#### WHAT NEEDS TO BE DONE:
From the records below, take each line where the string "Hall" shows up and copy it.

#### DATA LISTING:
Lemma map_of_get_val {K A B} `{EqDecision K} (key : B → K) (val : B → A) l x :
  NoDup (key <$> l) → x ∈ l → map_get (map_of key val l) (key x) = Some (val x).
Proof.
  intros Hnd Hx. destruct (map_of_get key val l x Hx) as [v Hv]. rewrite Hv. f_equal.
  apply map_get_Some_elem, map_of_elem in Hv as (y & Hy & Hk & ->).
  by rewrite (NoDup_key_eq key l x y).
Qed.

Lemma activeClaims_tracks d w rows :
  NoDup (inboxId <$> rows) → tracks (activeClaims rows) rows ∧ claims_ok d w (activeClaims rows).
Proof.
  intros Hnd. split; [split|].
  - apply map_of_ok.
  - intros row Hr. exists true. apply map_get_Some_elem.
    by apply (map_of_get_val inboxId (λ row, {| fence := row_fence row; owned := true |}) rows row).
  - intros k c (row & _ & _ & ->)%map_of_elem Ho. done.
Qed.

Lemma claimed_ids hashtext now faults locked o d d' rs :
  db_ok d → claimBatch hashtext now faults locked o d = (d', Returns rs) → NoDup (inboxId <$> rs).
Proof.
  intros Hok H. unfold claimBatch in H. destruct (_ =? 0); [injection H as _ <-; constructor|].
  destruct (_ || _); [done|]. unfold pool_query in H. destruct (faults 0%nat); [done|].
  injection H as _ <-. set (l := bfilter _ _). change (map toInboxRow) with (fmap (M := list) toInboxRow).
  rewrite <- list_fmap_compose. change (inboxId ∘ toInboxRow) with inboxId.
  rewrite merge_sort_Permutation.
  change (map (claim_row now (workerId o)) l) with (claim_row now (workerId o) <$> l).
  rewrite <- list_fmap_compose. change (inboxId ∘ claim_row now (workerId o)) with inboxId.
  eapply sublist_NoDup; [apply (ok_ids _ Hok)|]. apply fmap_sublist, bfilter_sublist.
Qed.

(** The fenced update of a held claim. *)
Lemma fenced_hit f0 id w n f d r0 :
  f0 0%nat = None → db_ok d → r0 ∈ event_inbox d → holds_claim id w n r0 = true →
  ∃ d', fenced_update f0 id w n f d = (d', Returns tt)
    ∧ event_inbox d' = (λ x, if inboxId x =? id then f r0 else x) <$> event_inbox d.
Proof.
  intros Hf Hok Hr Hh.
  assert (Hb : len (bfilter (holds_claim id w n) (event_inbox d)) = 1).
  { assert (Hin : r0 ∈ bfilter (holds_claim id w n) (event_inbox d)) by (by apply elem_of_bfilter).
    assert (Hnd : NoDup (inboxId <$> bfilter (holds_claim id w n) (event_inbox d))).
    { eapply sublist_NoDup; [apply (ok_ids _ Hok)|]. apply fmap_sublist, bfilter_sublist. }
    assert (Hall : ∀ x, x ∈ bfilter (holds_claim id w n) (event_inbox d) → inboxId x = id).
    { intros x [Hx _]%elem_of_bfilter. unfold holds_claim in Hx. by bool_hyps. }
    destruct (bfilter (holds_claim id w n) (event_inbox d)) as [|x [|y l]]; [set_solver|done|].
    exfalso. rewrite !fmap_cons in Hnd. apply NoDup_cons in Hnd as [Hn _]. apply Hn.
    rewrite (Hall x), (Hall y); [left|set_solver..]. }
  destruct (fenced_update f0 id w n f d) as [d' r] eqn:E.
  assert (r = Returns tt) as ->.
  { unfold fenced_update, pool_query in E. rewrite Hf, Hb in E. by injection E as _ <-. }
  exists d'. split; [done|].
  destruct (fenced_returns _ _ _ _ _ _ _ Hok E) as (r & Hr' & Hh' & Hrows & _). rewrite Hrows.
  assert (r = r0) as ->; [|done].
  apply (NoDup_key_eq inboxId (event_inbox d)); [apply Hok|done..|].
  unfold holds_claim in Hh, Hh'. bool_hyps. congruence.
Qed.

#### WRITTEN RESPONSE:
    assert (Hall : ∀ x, x ∈ bfilter (holds_claim id w n) (event_inbox d) → inboxId x = id).
    rewrite (Hall x), (Hall y); [left|set_solver..]. }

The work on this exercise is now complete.